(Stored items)
Segment Open
(** [requests_to] *)
Definition requests_to (s : NegState MockServer) : nat := ms_received (ns_world s).

Definition serving (mocks : list Mock) : NegState MockServer := {|
  ns_world := {| ms_mocks := mocks; ms_received := 0; ms_calls := 0 |};
  ns_requests := []; ns_factory_calls := 0 |}.

Definition with_factory (s : NegState MockServer) :=
  negotiate_with_token_factory (uri +:+ "/hub") negotiate_options_default (Some counting_factory) s.

(** The result satisfies [p], after so many calls of the factory and requests. *)
Definition ends (p : result Error NegotiateResult -> bool) (calls requests : nat)
    (run : option (result Error NegotiateResult * NegState MockServer)) : bool :=
  match run with
  | Some (r, s) => p r && (ms_calls (ns_world s) =? calls)%nat && (requests_to s =? requests)%nat
  | None => false
  end.

Definition has_token (t : string) (r : result Error NegotiateResult) : bool :=
  ok_with (fun result => bool_decide (ng_access_token result = Some t)) r.
Definition is_unauthorized (r : result Error NegotiateResult) : bool :=
  err_with (fun error => match error with EUnauthorized _ => true | _ => false end) r.

Definition at_hub (authorization : option string) (status : Z) (body : option json) : Mock :=
  {| mk_path := "/hub/negotiate"; mk_authorization := authorization; mk_status := status; mk_body := body |}.

Definition token_factory_retries_once_after_401 : bool :=
  ends (has_token "token-2") 2 2 (with_factory (serving
    [at_hub (Some "Bearer token-1") 401 None; at_hub (Some "Bearer token-2") 200 (Some negotiate_ok)]%string)).

Definition token_factory_fails_after_second_401 : bool :=
  ends is_unauthorized 2 2 (with_factory (serving [at_hub None 401 None])).

Definition token_factory_is_called_once_on_success : bool :=
  ends (has_token "token-1") 1 1 (with_factory (serving
    [at_hub (Some "Bearer token-1"%string) 200 (Some negotiate_ok)])).

Definition fixed_token_is_not_retried_after_401 : bool :=
  ends is_unauthorized 0 1
    (negotiate_with_client (uri +:+ "/hub") negotiate_options_default (Some "fixed"%string)
      (serving [at_hub None 401 None])).

Definition server_issued_token_is_not_refreshed_after_401 : bool :=
  ends is_unauthorized 1 2 (with_factory (serving
    [at_hub None 200 (Some (JObject [("accessToken", JString "server-token");
                                     ("url", JString (uri +:+ "/redirected"))]%string));
     {| mk_path := "/redirected/negotiate"; mk_authorization := Some "Bearer server-token"%string;
        mk_status := 401; mk_body := None |}])).
(* ===== verification/ClientTests.v ===== *)
(** * The unit tests of the client, run on the model

    The tests of [src/bus.rs], [src/connection.rs], [src/transport] and [src/hub_connection] as
    boolean functions over the model, with the two transports that exist for tests
    ([WebSocketTransport::disconnected] and [recording]).  What a handler of a test sets or pushes
    is the state it acts on ([Handlers]).  Texts with fractions are those of [ReferenceJson]. *)

From Stdlib Require Import ZArith Lia String Ascii.
From stdpp Require Import base list strings gmap pretty.
From S2P Require Import Prelude Framing Utf8 Errors Values Arguments Message JsonProtocol.
From S2P Require Import JsonReference MsgPackFormat MsgPackParse MsgPackProtocol Brotli.
From S2P Require Import MsgPackReference MessageBuffer Bus Dispatch SendQueue Handshake Negotiate.
From S2P Require Import RustStr JsonText Retry Connection WebSocket Runtime Client Lifecycle.
From S2P Require Import Upload Builder FakeHub HubApi Handlers ProtocolTests.

Local Open Scope Z_scope.

#[local] Existing Instance SerdeJson.
#[local] Existing Instance serde_handshake.
#[local] Existing Instance plain_url.

(** ** Transports for tests *)

(** The texts sent to a recording transport; the URLs that sockets were opened at, and the frame
    that the next receive gives. *)
Record TestWorld := {
  tw_outgoing : list string;
  tw_urls : list string;
  tw_frames : list TransportMessage
}.

Definition test_world : TestWorld := {| tw_outgoing := []; tw_urls := []; tw_frames := [] |}.
(** ** Reconnecting *)

Lemma reconnect_terminates_witness : exists n h',
  reconnect_run net_connection [0; 2; 10; 30] (begin_reconnect net_connection lost 0 hub_calling) =
    Some (n, h') /\ (n <= 4)%nat.
Proof.
  destruct (reconnect_terminates net_connection DEFAULT_RETRY_DELAYS eq_refl lost 0 [0; 2; 10; 30]
    hub_calling) as ((n & h' & Hr & Hn & _) & _).
  - discriminate.
  - vm_compute. reflexivity.
  - vm_compute. reflexivity.
  - apply Nat.le_refl.
  - exists n, h'. split; [exact Hr|exact Hn].
Defined.

(** ** Calls from end to end *)

Definition json_runtime : HubRuntime := {|
  hr_transport := 1%nat; hr_hub_protocol := JsonProtocol; hr_transfer_format := FText;
  hr_message_buffer := None; hr_invocation_id := 4; hr_cached_ping := [] |}.
Definition json_hub : HubConnection net :=
  set_state Connected (set_runtime (Some json_runtime) (hub_new net_up)).
Definition json_called : HubConnection net :=
  (invoke net_connection "Add" (map HValue [JNull; JBool true]) json_hub).2.
Definition calling_state : DispatchState net := {|
  ds_bus := hc_bus json_called; ds_buffer := None; ds_events := []; ds_close_signaled := false;
  ds_world := net_up |}.

Lemma call_answered_witness : exists f m c1,
  recv 0 (server_with [f] (Some JsonProtocol)) = Some (HInvocation m, c1) /\
  inv_invocation_id m = Some "5"%string /\ inv_target m = "Add"%string /\
  exists f' t s', server_send (HCompletion (answer "5" (Err "no"%string))) c1 = Some (send_frame f' c1) /\
    read_loop [Ok f'] = [t; TClosed None] /\
    receive_one JsonProtocol 10 1%nat FText (RMessage (Some t) false) calling_state = (true, s') /\
    response_on (set_bus (ds_bus s') json_called) 0%nat = Some (Err (EInvocation "no")).
Proof.
  destruct (call_answered (p := JsonProtocol) net_connection json_hub json_called json_runtime "Add"
    [JNull; JBool true] 0%nat) as (bytes & f & _ & _ & Hcall).
  - reflexivity.
  - reflexivity.
  - reflexivity.
  - reflexivity.
  - split; vm_compute; reflexivity.
  - unfold json_called. apply pair_split. vm_compute. reflexivity.
  - destruct (Hcall (server_with [f] (Some JsonProtocol)) [] eq_refl eq_refl eq_refl)
      as (m & c1 & Hrecv & Hid & Htgt & _ & Hans).
    exists f, m, c1. split; [exact Hrecv|]. split; [exact Hid|]. split; [exact Htgt|].
    apply (Hans (Err "no"%string) 10 calling_state []).
    + split; vm_compute; reflexivity.
    + reflexivity.
    + reflexivity.
Defined.
(** * The validation ceremony store of idena-desktop

    A shallow embedding of
    [src/renderer/shared/providers/validation-context.js]: the flip decoder
    ([fromHexString], [decodeFlips]), the answer test ([hasAnswer]), the
    reducer ([validationReducer]), the payload builder ([prepareAnswers],
    [submitShortAnswers], [submitLongAnswers]) and the effect of
    [ValidationProvider] that fires the submission on the last second of a
    session.

    JavaScript objects whose set of properties varies (flips, answer
    records) are finite maps from property names to values; the store's
    state, whose properties are fixed by [initialState], is a record. *)

From Stdlib Require Import ZArith String Ascii List.
From stdpp Require Import gmap strings list fin_maps.

Set Warnings "-register-all".

Open Scope Z_scope.

(** ** JavaScript values *)

(** The values that flow through the store. Finite numbers are the integers
    (answer codes, indexes and bytes are all integral); [JNaN] and [JInf]
    are the numbers that are not finite. [JBuf] is a byte buffer
    (a [Uint8Array]), [JArr] an array. *)
Inductive jsval : Type :=
| JUndefined
| JNull
| JBool (b : bool)
| JNum (z : Z)
| JNaN
| JInf (negative : bool)
| JStr (s : string)
| JBuf (bytes : list Z)
| JArr (items : list jsval).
Segment Closed
**Action item:**
The answer should reproduce each entry above in full.

**Result:**
(** [requests_to] *)
Definition requests_to (s : NegState MockServer) : nat := ms_received (ns_world s).

Definition serving (mocks : list Mock) : NegState MockServer := {|
  ns_world := {| ms_mocks := mocks; ms_received := 0; ms_calls := 0 |};
  ns_requests := []; ns_factory_calls := 0 |}.

Definition with_factory (s : NegState MockServer) :=
  negotiate_with_token_factory (uri +:+ "/hub") negotiate_options_default (Some counting_factory) s.

(** The result satisfies [p], after so many calls of the factory and requests. *)
Definition ends (p : result Error NegotiateResult -> bool) (calls requests : nat)
    (run : option (result Error NegotiateResult * NegState MockServer)) : bool :=
  match run with
  | Some (r, s) => p r && (ms_calls (ns_world s) =? calls)%nat && (requests_to s =? requests)%nat
  | None => false
  end.

Definition has_token (t : string) (r : result Error NegotiateResult) : bool :=
  ok_with (fun result => bool_decide (ng_access_token result = Some t)) r.
Definition is_unauthorized (r : result Error NegotiateResult) : bool :=
  err_with (fun error => match error with EUnauthorized _ => true | _ => false end) r.

Definition at_hub (authorization : option string) (status : Z) (body : option json) : Mock :=
  {| mk_path := "/hub/negotiate"; mk_authorization := authorization; mk_status := status; mk_body := body |}.

Definition token_factory_retries_once_after_401 : bool :=
  ends (has_token "token-2") 2 2 (with_factory (serving
    [at_hub (Some "Bearer token-1") 401 None; at_hub (Some "Bearer token-2") 200 (Some negotiate_ok)]%string)).

Definition token_factory_fails_after_second_401 : bool :=
  ends is_unauthorized 2 2 (with_factory (serving [at_hub None 401 None])).

Definition token_factory_is_called_once_on_success : bool :=
  ends (has_token "token-1") 1 1 (with_factory (serving
    [at_hub (Some "Bearer token-1"%string) 200 (Some negotiate_ok)])).

Definition fixed_token_is_not_retried_after_401 : bool :=
  ends is_unauthorized 0 1
    (negotiate_with_client (uri +:+ "/hub") negotiate_options_default (Some "fixed"%string)
      (serving [at_hub None 401 None])).

Definition server_issued_token_is_not_refreshed_after_401 : bool :=
  ends is_unauthorized 1 2 (with_factory (serving
    [at_hub None 200 (Some (JObject [("accessToken", JString "server-token");
                                     ("url", JString (uri +:+ "/redirected"))]%string));
     {| mk_path := "/redirected/negotiate"; mk_authorization := Some "Bearer server-token"%string;
        mk_status := 401; mk_body := None |}])).
(* ===== verification/ClientTests.v ===== *)
(** * The unit tests of the client, run on the model

    The tests of [src/bus.rs], [src/connection.rs], [src/transport] and [src/hub_connection] as
    boolean functions over the model, with the two transports that exist for tests
    ([WebSocketTransport::disconnected] and [recording]).  What a handler of a test sets or pushes
    is the state it acts on ([Handlers]).  Texts with fractions are those of [ReferenceJson]. *)

From Stdlib Require Import ZArith Lia String Ascii.
From stdpp Require Import base list strings gmap pretty.
From S2P Require Import Prelude Framing Utf8 Errors Values Arguments Message JsonProtocol.
From S2P Require Import JsonReference MsgPackFormat MsgPackParse MsgPackProtocol Brotli.
From S2P Require Import MsgPackReference MessageBuffer Bus Dispatch SendQueue Handshake Negotiate.
From S2P Require Import RustStr JsonText Retry Connection WebSocket Runtime Client Lifecycle.
From S2P Require Import Upload Builder FakeHub HubApi Handlers ProtocolTests.

Local Open Scope Z_scope.

#[local] Existing Instance SerdeJson.
#[local] Existing Instance serde_handshake.
#[local] Existing Instance plain_url.

(** ** Transports for tests *)

(** The texts sent to a recording transport; the URLs that sockets were opened at, and the frame
    that the next receive gives. *)
Record TestWorld := {
  tw_outgoing : list string;
  tw_urls : list string;
  tw_frames : list TransportMessage
}.

Definition test_world : TestWorld := {| tw_outgoing := []; tw_urls := []; tw_frames := [] |}.
(** ** Reconnecting *)

Lemma reconnect_terminates_witness : exists n h',
  reconnect_run net_connection [0; 2; 10; 30] (begin_reconnect net_connection lost 0 hub_calling) =
    Some (n, h') /\ (n <= 4)%nat.
Proof.
  destruct (reconnect_terminates net_connection DEFAULT_RETRY_DELAYS eq_refl lost 0 [0; 2; 10; 30]
    hub_calling) as ((n & h' & Hr & Hn & _) & _).
  - discriminate.
  - vm_compute. reflexivity.
  - vm_compute. reflexivity.
  - apply Nat.le_refl.
  - exists n, h'. split; [exact Hr|exact Hn].
Defined.

(** ** Calls from end to end *)

Definition json_runtime : HubRuntime := {|
  hr_transport := 1%nat; hr_hub_protocol := JsonProtocol; hr_transfer_format := FText;
  hr_message_buffer := None; hr_invocation_id := 4; hr_cached_ping := [] |}.
Definition json_hub : HubConnection net :=
  set_state Connected (set_runtime (Some json_runtime) (hub_new net_up)).
Definition json_called : HubConnection net :=
  (invoke net_connection "Add" (map HValue [JNull; JBool true]) json_hub).2.
Definition calling_state : DispatchState net := {|
  ds_bus := hc_bus json_called; ds_buffer := None; ds_events := []; ds_close_signaled := false;
  ds_world := net_up |}.

Lemma call_answered_witness : exists f m c1,
  recv 0 (server_with [f] (Some JsonProtocol)) = Some (HInvocation m, c1) /\
  inv_invocation_id m = Some "5"%string /\ inv_target m = "Add"%string /\
  exists f' t s', server_send (HCompletion (answer "5" (Err "no"%string))) c1 = Some (send_frame f' c1) /\
    read_loop [Ok f'] = [t; TClosed None] /\
    receive_one JsonProtocol 10 1%nat FText (RMessage (Some t) false) calling_state = (true, s') /\
    response_on (set_bus (ds_bus s') json_called) 0%nat = Some (Err (EInvocation "no")).
Proof.
  destruct (call_answered (p := JsonProtocol) net_connection json_hub json_called json_runtime "Add"
    [JNull; JBool true] 0%nat) as (bytes & f & _ & _ & Hcall).
  - reflexivity.
  - reflexivity.
  - reflexivity.
  - reflexivity.
  - split; vm_compute; reflexivity.
  - unfold json_called. apply pair_split. vm_compute. reflexivity.
  - destruct (Hcall (server_with [f] (Some JsonProtocol)) [] eq_refl eq_refl eq_refl)
      as (m & c1 & Hrecv & Hid & Htgt & _ & Hans).
    exists f, m, c1. split; [exact Hrecv|]. split; [exact Hid|]. split; [exact Htgt|].
    apply (Hans (Err "no"%string) 10 calling_state []).
    + split; vm_compute; reflexivity.
    + reflexivity.
    + reflexivity.
Defined.
(** * The validation ceremony store of idena-desktop

    A shallow embedding of
    [src/renderer/shared/providers/validation-context.js]: the flip decoder
    ([fromHexString], [decodeFlips]), the answer test ([hasAnswer]), the
    reducer ([validationReducer]), the payload builder ([prepareAnswers],
    [submitShortAnswers], [submitLongAnswers]) and the effect of
    [ValidationProvider] that fires the submission on the last second of a
    session.

    JavaScript objects whose set of properties varies (flips, answer
    records) are finite maps from property names to values; the store's
    state, whose properties are fixed by [initialState], is a record. *)

From Stdlib Require Import ZArith String Ascii List.
From stdpp Require Import gmap strings list fin_maps.

Set Warnings "-register-all".

Open Scope Z_scope.

(** ** JavaScript values *)

(** The values that flow through the store. Finite numbers are the integers
    (answer codes, indexes and bytes are all integral); [JNaN] and [JInf]
    are the numbers that are not finite. [JBuf] is a byte buffer
    (a [Uint8Array]), [JArr] an array. *)
Inductive jsval : Type :=
| JUndefined
| JNull
| JBool (b : bool)
| JNum (z : Z)
| JNaN
| JInf (negative : bool)
| JStr (s : string)
| JBuf (bytes : list Z)
| JArr (items : list jsval).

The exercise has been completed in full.